▶ **PROBLEM DESCRIPTION**:
Transcribe the records word for word, beginning with the first line and ending with the line that contains "End Routines."; include nothing else.

▶ **STUDY MATERIAL**:
Definition ccl_onehalo_matter_power (k a : float) : M float :=
  one_halo_integral k a.

(** C leaves the order of the two calls in [f() + g()] open.  This is the
    left-to-right order; [ccl_halomodel_matter_power_rl] is the other. *)
Definition ccl_halomodel_matter_power (k a : float) : M float :=
  p2 <- ccl_twohalo_matter_power k a ;;
  p1 <- ccl_onehalo_matter_power k a ;;
  ret (p2 + p1).

Definition ccl_halomodel_matter_power_rl (k a : float) : M float :=
  p1 <- ccl_onehalo_matter_power k a ;;
  p2 <- ccl_twohalo_matter_power k a ;;
  ret (p2 + p1).

End Routines.

(** ** What a routine can read and write

    The routines and their collaborators never write [cosmo->params], and
    the value they return does not depend on what the status cell or the
    message buffer hold when they are called. *)

Definition same_params (s s' : mem) : Prop :=
  params (cosmo s) = params (cosmo s').

Definition keeps_params {A : Type} (m : M A) : Prop :=
  forall s, params (cosmo (snd (m s))) = params (cosmo s).

Definition state_blind {A : Type} (m : M A) : Prop :=
  forall s s', same_params s s' -> fst (m s) = fst (m s').

Definition stable {A : Type} (m : M A) : Prop :=
  keeps_params m /\ state_blind m.

(** The value of a stable computation is a function of the parameters: the
    value it has from the memory below, or from any other one that holds the
    same parameters. *)
Definition mem_of (p : ccl_parameters) : mem :=
  {| cosmo := {| params := p; status_message := EmptyString |};
     status := 0 |}.

Definition value_of {A : Type} (m : M A) (p : ccl_parameters) : A :=
  fst (m (mem_of p)).

(** A property of the memory that a computation cannot break. *)
Definition preserves {A : Type} (P : mem -> Prop) (m : M A) : Prop :=
  forall s, P s -> P (snd (m s)).

(** ** The quantities the specification names *)

Section Quantities.

Context {E : Externals}.

(** The virial overdensity at scale factor [a]. *)
Definition virial_overdensity (p : ccl_parameters) (a : float) : float :=
  value (Dv_BryanNorman p a).

(** c = 9 nu^-0.29 (g(a)/g(1))^1.15 with nu = 1.686 / sigma(M,a). *)
Definition bhattacharya_concentration (p : ccl_parameters)
    (halomass a : float) : float :=
  let nu := 1.686 / value (ccl_sigmaM p halomass a) in
  let g := fun x => value (ccl_growth_factor p x) in
  9 * pow nu (-0.29) * pow (g a / g 1) 1.15.

(** c = A (M/M_pivot)^B a^-C, A = 7.85, B = -0.081, C = -0.71,
    M_pivot = 2e12 / h. *)
Definition duffy_concentration (p : ccl_parameters) (halomass a : float)
    : float :=
  let A := 7.85 in
  let B := -0.081 in
  let C := -0.71 in
  let M_pivot := 2e12 / h p in
  A * pow (halomass / M_pivot) B * pow a (- C).

(** The state in which an error path leaves the memory. *)
Definition model_mismatch (msg : string) : ccl_error :=
  {| code := CCL_ERROR_CONC_DV; message := msg |}.

Definition one_halo_failure : ccl_error :=
  {| code := CCL_ERROR_ONE_HALO_INT; message := msg_one_halo_int |}.

Definition two_halo_failure : ccl_error :=
  {| code := CCL_ERROR_TWO_HALO_INT; message := msg_two_halo_int |}.

(** The profile transform U and the window W as values. *)
Definition nfw_transform (p : ccl_parameters) (c halomass k a : float)
    : float :=
  value_of (u_nfw_c c halomass k a) p.

Definition window_value (p : ccl_parameters) (m k a odelta : float) : float :=
  value_of (window_function m k a odelta ccl_nfw) p.

(** The quadrature of each mass integral: the call of gsl_integration_qag
    over [log10(M_min), log10(M_max)] with the integrand on its local status
    cell, yielding (qagstatus, result, eresult). *)
Definition one_halo_qag (k a : float) : M (Z * float * float) :=
  with_local_status 0
    (run_qag (gsl_integration_qag (log10 HM_MMIN) (log10 HM_MMAX)
                HM_EPSABS HM_EPSREL HM_LIMIT HM_INT_METHOD)
             (one_halo_integrand {| oh_k := k; oh_a := a |})).

Definition two_halo_qag (k a : float) : M (Z * float * float) :=
  with_local_status 0
    (run_qag (gsl_integration_qag (log10 HM_MMIN) (log10 HM_MMAX)
                HM_EPSABS HM_EPSREL HM_LIMIT HM_INT_METHOD)
             (two_halo_integrand {| th_k := k; th_a := a |})).

Definition qagstatus_of (r : Z * float * float) : Z := fst (fst r).

Definition result_of (r : Z * float * float) : float := snd (fst r).

Definition one_halo_converges (p : ccl_parameters) (k a : float) : bool :=
  (qagstatus_of (value_of (one_halo_qag k a) p) =? GSL_SUCCESS)%Z.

▶ **TASK OUTPUT**:
Definition ccl_onehalo_matter_power (k a : float) : M float :=
  one_halo_integral k a.

(** C leaves the order of the two calls in [f() + g()] open.  This is the
    left-to-right order; [ccl_halomodel_matter_power_rl] is the other. *)
Definition ccl_halomodel_matter_power (k a : float) : M float :=
  p2 <- ccl_twohalo_matter_power k a ;;
  p1 <- ccl_onehalo_matter_power k a ;;
  ret (p2 + p1).

Definition ccl_halomodel_matter_power_rl (k a : float) : M float :=
  p1 <- ccl_onehalo_matter_power k a ;;
  p2 <- ccl_twohalo_matter_power k a ;;
  ret (p2 + p1).

End Routines.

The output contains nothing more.